==== Provided information ====

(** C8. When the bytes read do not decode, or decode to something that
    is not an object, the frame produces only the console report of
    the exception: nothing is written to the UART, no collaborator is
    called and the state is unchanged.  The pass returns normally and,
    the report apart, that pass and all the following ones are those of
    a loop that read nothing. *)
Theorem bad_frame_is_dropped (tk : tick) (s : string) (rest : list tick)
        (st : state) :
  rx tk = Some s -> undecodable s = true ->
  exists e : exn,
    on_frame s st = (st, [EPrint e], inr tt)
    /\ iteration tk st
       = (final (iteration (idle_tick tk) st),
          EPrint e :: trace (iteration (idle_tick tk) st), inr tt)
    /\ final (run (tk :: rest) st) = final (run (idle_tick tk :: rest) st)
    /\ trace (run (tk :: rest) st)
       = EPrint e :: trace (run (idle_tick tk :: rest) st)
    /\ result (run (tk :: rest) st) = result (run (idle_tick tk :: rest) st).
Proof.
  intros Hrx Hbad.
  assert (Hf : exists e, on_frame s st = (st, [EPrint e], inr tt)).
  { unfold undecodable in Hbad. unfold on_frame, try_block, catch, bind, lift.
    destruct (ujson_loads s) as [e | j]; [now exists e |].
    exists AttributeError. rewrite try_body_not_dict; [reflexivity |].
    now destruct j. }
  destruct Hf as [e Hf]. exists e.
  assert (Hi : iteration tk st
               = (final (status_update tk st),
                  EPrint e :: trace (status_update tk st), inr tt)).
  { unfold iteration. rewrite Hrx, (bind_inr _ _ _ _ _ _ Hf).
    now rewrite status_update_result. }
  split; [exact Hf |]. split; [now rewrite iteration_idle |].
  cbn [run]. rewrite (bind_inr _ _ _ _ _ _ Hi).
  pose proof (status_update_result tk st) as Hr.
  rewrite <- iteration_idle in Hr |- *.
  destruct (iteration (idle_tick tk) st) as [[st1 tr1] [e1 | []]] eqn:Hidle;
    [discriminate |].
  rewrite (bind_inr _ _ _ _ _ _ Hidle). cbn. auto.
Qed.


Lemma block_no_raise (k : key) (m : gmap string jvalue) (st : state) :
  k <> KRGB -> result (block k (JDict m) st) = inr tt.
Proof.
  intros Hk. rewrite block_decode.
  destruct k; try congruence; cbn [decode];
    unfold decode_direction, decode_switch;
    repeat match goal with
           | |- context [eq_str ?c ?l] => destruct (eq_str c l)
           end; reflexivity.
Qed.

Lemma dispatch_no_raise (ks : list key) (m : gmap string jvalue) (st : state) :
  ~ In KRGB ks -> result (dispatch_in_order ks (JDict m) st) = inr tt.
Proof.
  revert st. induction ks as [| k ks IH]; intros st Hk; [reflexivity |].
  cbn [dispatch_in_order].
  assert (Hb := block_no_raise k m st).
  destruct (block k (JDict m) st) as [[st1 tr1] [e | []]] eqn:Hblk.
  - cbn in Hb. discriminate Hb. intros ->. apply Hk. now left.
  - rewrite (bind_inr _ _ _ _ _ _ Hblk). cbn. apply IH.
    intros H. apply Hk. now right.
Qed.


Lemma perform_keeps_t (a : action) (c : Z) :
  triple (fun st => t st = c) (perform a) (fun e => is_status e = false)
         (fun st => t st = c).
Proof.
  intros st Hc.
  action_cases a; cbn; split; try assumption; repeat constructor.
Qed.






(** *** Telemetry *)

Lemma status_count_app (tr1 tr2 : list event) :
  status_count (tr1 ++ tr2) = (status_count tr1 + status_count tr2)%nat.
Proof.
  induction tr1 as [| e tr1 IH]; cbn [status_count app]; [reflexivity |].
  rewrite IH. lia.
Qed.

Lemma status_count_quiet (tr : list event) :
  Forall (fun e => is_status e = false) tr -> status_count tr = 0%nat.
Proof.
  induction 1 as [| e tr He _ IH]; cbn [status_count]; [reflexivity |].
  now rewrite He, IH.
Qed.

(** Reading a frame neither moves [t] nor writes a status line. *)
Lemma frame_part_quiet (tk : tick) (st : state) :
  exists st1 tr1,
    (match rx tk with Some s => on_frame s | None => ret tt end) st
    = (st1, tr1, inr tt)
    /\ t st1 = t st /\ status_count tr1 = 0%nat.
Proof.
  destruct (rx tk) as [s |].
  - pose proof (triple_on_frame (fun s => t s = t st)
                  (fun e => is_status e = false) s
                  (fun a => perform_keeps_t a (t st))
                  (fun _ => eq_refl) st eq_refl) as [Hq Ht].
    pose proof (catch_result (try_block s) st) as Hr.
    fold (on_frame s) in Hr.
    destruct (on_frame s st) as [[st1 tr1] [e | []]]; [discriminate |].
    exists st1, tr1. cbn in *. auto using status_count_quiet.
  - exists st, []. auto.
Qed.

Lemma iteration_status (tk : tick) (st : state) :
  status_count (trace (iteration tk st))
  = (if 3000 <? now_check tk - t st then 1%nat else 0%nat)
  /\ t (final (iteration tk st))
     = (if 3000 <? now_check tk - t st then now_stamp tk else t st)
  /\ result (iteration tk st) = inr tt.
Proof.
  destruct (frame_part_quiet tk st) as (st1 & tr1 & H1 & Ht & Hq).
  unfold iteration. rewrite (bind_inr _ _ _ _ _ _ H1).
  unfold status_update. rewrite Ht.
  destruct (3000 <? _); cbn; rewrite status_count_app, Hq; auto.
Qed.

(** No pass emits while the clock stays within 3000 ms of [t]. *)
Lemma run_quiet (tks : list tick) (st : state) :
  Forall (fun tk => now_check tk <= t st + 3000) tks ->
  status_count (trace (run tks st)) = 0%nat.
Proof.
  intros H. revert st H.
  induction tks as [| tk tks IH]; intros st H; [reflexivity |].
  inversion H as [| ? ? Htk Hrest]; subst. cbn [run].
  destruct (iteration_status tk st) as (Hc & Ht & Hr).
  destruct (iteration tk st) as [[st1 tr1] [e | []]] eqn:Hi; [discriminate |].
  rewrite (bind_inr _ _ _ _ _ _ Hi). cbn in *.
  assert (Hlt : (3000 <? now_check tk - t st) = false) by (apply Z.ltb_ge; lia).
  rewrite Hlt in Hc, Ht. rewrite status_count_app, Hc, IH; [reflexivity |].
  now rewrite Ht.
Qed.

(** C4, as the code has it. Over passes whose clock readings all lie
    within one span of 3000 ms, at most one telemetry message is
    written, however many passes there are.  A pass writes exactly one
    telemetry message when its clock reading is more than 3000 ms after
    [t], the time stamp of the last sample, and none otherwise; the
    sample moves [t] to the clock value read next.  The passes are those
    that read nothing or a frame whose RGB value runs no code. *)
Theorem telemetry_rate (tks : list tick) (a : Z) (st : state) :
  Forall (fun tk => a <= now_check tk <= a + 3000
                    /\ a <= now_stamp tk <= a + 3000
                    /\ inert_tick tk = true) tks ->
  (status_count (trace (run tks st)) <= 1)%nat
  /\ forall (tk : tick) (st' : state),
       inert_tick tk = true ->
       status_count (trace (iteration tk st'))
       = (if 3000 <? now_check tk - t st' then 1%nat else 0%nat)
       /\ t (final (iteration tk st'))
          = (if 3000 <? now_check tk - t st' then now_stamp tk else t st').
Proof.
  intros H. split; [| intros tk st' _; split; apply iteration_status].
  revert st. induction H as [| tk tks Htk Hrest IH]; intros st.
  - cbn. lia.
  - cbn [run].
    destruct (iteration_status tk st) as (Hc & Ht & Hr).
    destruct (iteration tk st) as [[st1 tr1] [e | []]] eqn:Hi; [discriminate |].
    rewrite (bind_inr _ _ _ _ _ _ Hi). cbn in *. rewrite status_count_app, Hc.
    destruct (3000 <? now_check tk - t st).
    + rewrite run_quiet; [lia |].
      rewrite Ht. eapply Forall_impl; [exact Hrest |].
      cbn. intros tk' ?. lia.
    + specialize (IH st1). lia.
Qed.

====

» **Problem to solve**:
From the first line to the last, return the data above exactly.

» **Solution**:
(** C8. When the bytes read do not decode, or decode to something that
    is not an object, the frame produces only the console report of
    the exception: nothing is written to the UART, no collaborator is
    called and the state is unchanged.  The pass returns normally and,
    the report apart, that pass and all the following ones are those of
    a loop that read nothing. *)
Theorem bad_frame_is_dropped (tk : tick) (s : string) (rest : list tick)
        (st : state) :
  rx tk = Some s -> undecodable s = true ->
  exists e : exn,
    on_frame s st = (st, [EPrint e], inr tt)
    /\ iteration tk st
       = (final (iteration (idle_tick tk) st),
          EPrint e :: trace (iteration (idle_tick tk) st), inr tt)
    /\ final (run (tk :: rest) st) = final (run (idle_tick tk :: rest) st)
    /\ trace (run (tk :: rest) st)
       = EPrint e :: trace (run (idle_tick tk :: rest) st)
    /\ result (run (tk :: rest) st) = result (run (idle_tick tk :: rest) st).
Proof.
  intros Hrx Hbad.
  assert (Hf : exists e, on_frame s st = (st, [EPrint e], inr tt)).
  { unfold undecodable in Hbad. unfold on_frame, try_block, catch, bind, lift.
    destruct (ujson_loads s) as [e | j]; [now exists e |].
    exists AttributeError. rewrite try_body_not_dict; [reflexivity |].
    now destruct j. }
  destruct Hf as [e Hf]. exists e.
  assert (Hi : iteration tk st
               = (final (status_update tk st),
                  EPrint e :: trace (status_update tk st), inr tt)).
  { unfold iteration. rewrite Hrx, (bind_inr _ _ _ _ _ _ Hf).
    now rewrite status_update_result. }
  split; [exact Hf |]. split; [now rewrite iteration_idle |].
  cbn [run]. rewrite (bind_inr _ _ _ _ _ _ Hi).
  pose proof (status_update_result tk st) as Hr.
  rewrite <- iteration_idle in Hr |- *.
  destruct (iteration (idle_tick tk) st) as [[st1 tr1] [e1 | []]] eqn:Hidle;
    [discriminate |].
  rewrite (bind_inr _ _ _ _ _ _ Hidle). cbn. auto.
Qed.


Lemma block_no_raise (k : key) (m : gmap string jvalue) (st : state) :
  k <> KRGB -> result (block k (JDict m) st) = inr tt.
Proof.
  intros Hk. rewrite block_decode.
  destruct k; try congruence; cbn [decode];
    unfold decode_direction, decode_switch;
    repeat match goal with
           | |- context [eq_str ?c ?l] => destruct (eq_str c l)
           end; reflexivity.
Qed.

Lemma dispatch_no_raise (ks : list key) (m : gmap string jvalue) (st : state) :
  ~ In KRGB ks -> result (dispatch_in_order ks (JDict m) st) = inr tt.
Proof.
  revert st. induction ks as [| k ks IH]; intros st Hk; [reflexivity |].
  cbn [dispatch_in_order].
  assert (Hb := block_no_raise k m st).
  destruct (block k (JDict m) st) as [[st1 tr1] [e | []]] eqn:Hblk.
  - cbn in Hb. discriminate Hb. intros ->. apply Hk. now left.
  - rewrite (bind_inr _ _ _ _ _ _ Hblk). cbn. apply IH.
    intros H. apply Hk. now right.
Qed.


Lemma perform_keeps_t (a : action) (c : Z) :
  triple (fun st => t st = c) (perform a) (fun e => is_status e = false)
         (fun st => t st = c).
Proof.
  intros st Hc.
  action_cases a; cbn; split; try assumption; repeat constructor.
Qed.






(** *** Telemetry *)

Lemma status_count_app (tr1 tr2 : list event) :
  status_count (tr1 ++ tr2) = (status_count tr1 + status_count tr2)%nat.
Proof.
  induction tr1 as [| e tr1 IH]; cbn [status_count app]; [reflexivity |].
  rewrite IH. lia.
Qed.

Lemma status_count_quiet (tr : list event) :
  Forall (fun e => is_status e = false) tr -> status_count tr = 0%nat.
Proof.
  induction 1 as [| e tr He _ IH]; cbn [status_count]; [reflexivity |].
  now rewrite He, IH.
Qed.

(** Reading a frame neither moves [t] nor writes a status line. *)
Lemma frame_part_quiet (tk : tick) (st : state) :
  exists st1 tr1,
    (match rx tk with Some s => on_frame s | None => ret tt end) st
    = (st1, tr1, inr tt)
    /\ t st1 = t st /\ status_count tr1 = 0%nat.
Proof.
  destruct (rx tk) as [s |].
  - pose proof (triple_on_frame (fun s => t s = t st)
                  (fun e => is_status e = false) s
                  (fun a => perform_keeps_t a (t st))
                  (fun _ => eq_refl) st eq_refl) as [Hq Ht].
    pose proof (catch_result (try_block s) st) as Hr.
    fold (on_frame s) in Hr.
    destruct (on_frame s st) as [[st1 tr1] [e | []]]; [discriminate |].
    exists st1, tr1. cbn in *. auto using status_count_quiet.
  - exists st, []. auto.
Qed.

Lemma iteration_status (tk : tick) (st : state) :
  status_count (trace (iteration tk st))
  = (if 3000 <? now_check tk - t st then 1%nat else 0%nat)
  /\ t (final (iteration tk st))
     = (if 3000 <? now_check tk - t st then now_stamp tk else t st)
  /\ result (iteration tk st) = inr tt.
Proof.
  destruct (frame_part_quiet tk st) as (st1 & tr1 & H1 & Ht & Hq).
  unfold iteration. rewrite (bind_inr _ _ _ _ _ _ H1).
  unfold status_update. rewrite Ht.
  destruct (3000 <? _); cbn; rewrite status_count_app, Hq; auto.
Qed.

(** No pass emits while the clock stays within 3000 ms of [t]. *)
Lemma run_quiet (tks : list tick) (st : state) :
  Forall (fun tk => now_check tk <= t st + 3000) tks ->
  status_count (trace (run tks st)) = 0%nat.
Proof.
  intros H. revert st H.
  induction tks as [| tk tks IH]; intros st H; [reflexivity |].
  inversion H as [| ? ? Htk Hrest]; subst. cbn [run].
  destruct (iteration_status tk st) as (Hc & Ht & Hr).
  destruct (iteration tk st) as [[st1 tr1] [e | []]] eqn:Hi; [discriminate |].
  rewrite (bind_inr _ _ _ _ _ _ Hi). cbn in *.
  assert (Hlt : (3000 <? now_check tk - t st) = false) by (apply Z.ltb_ge; lia).
  rewrite Hlt in Hc, Ht. rewrite status_count_app, Hc, IH; [reflexivity |].
  now rewrite Ht.
Qed.

(** C4, as the code has it. Over passes whose clock readings all lie
    within one span of 3000 ms, at most one telemetry message is
    written, however many passes there are.  A pass writes exactly one
    telemetry message when its clock reading is more than 3000 ms after
    [t], the time stamp of the last sample, and none otherwise; the
    sample moves [t] to the clock value read next.  The passes are those
    that read nothing or a frame whose RGB value runs no code. *)
Theorem telemetry_rate (tks : list tick) (a : Z) (st : state) :
  Forall (fun tk => a <= now_check tk <= a + 3000
                    /\ a <= now_stamp tk <= a + 3000
                    /\ inert_tick tk = true) tks ->
  (status_count (trace (run tks st)) <= 1)%nat
  /\ forall (tk : tick) (st' : state),
       inert_tick tk = true ->
       status_count (trace (iteration tk st'))
       = (if 3000 <? now_check tk - t st' then 1%nat else 0%nat)
       /\ t (final (iteration tk st'))
          = (if 3000 <? now_check tk - t st' then now_stamp tk else t st').
Proof.
  intros H. split; [| intros tk st' _; split; apply iteration_status].
  revert st. induction H as [| tk tks Htk Hrest IH]; intros st.
  - cbn. lia.
  - cbn [run].
    destruct (iteration_status tk st) as (Hc & Ht & Hr).
    destruct (iteration tk st) as [[st1 tr1] [e | []]] eqn:Hi; [discriminate |].
    rewrite (bind_inr _ _ _ _ _ _ Hi). cbn in *. rewrite status_count_app, Hc.
    destruct (3000 <? now_check tk - t st).
    + rewrite run_quiet; [lia |].
      rewrite Ht. eapply Forall_impl; [exact Hrest |].
      cbn. intros tk' ?. lia.
    + specialize (IH st1). lia.
Qed.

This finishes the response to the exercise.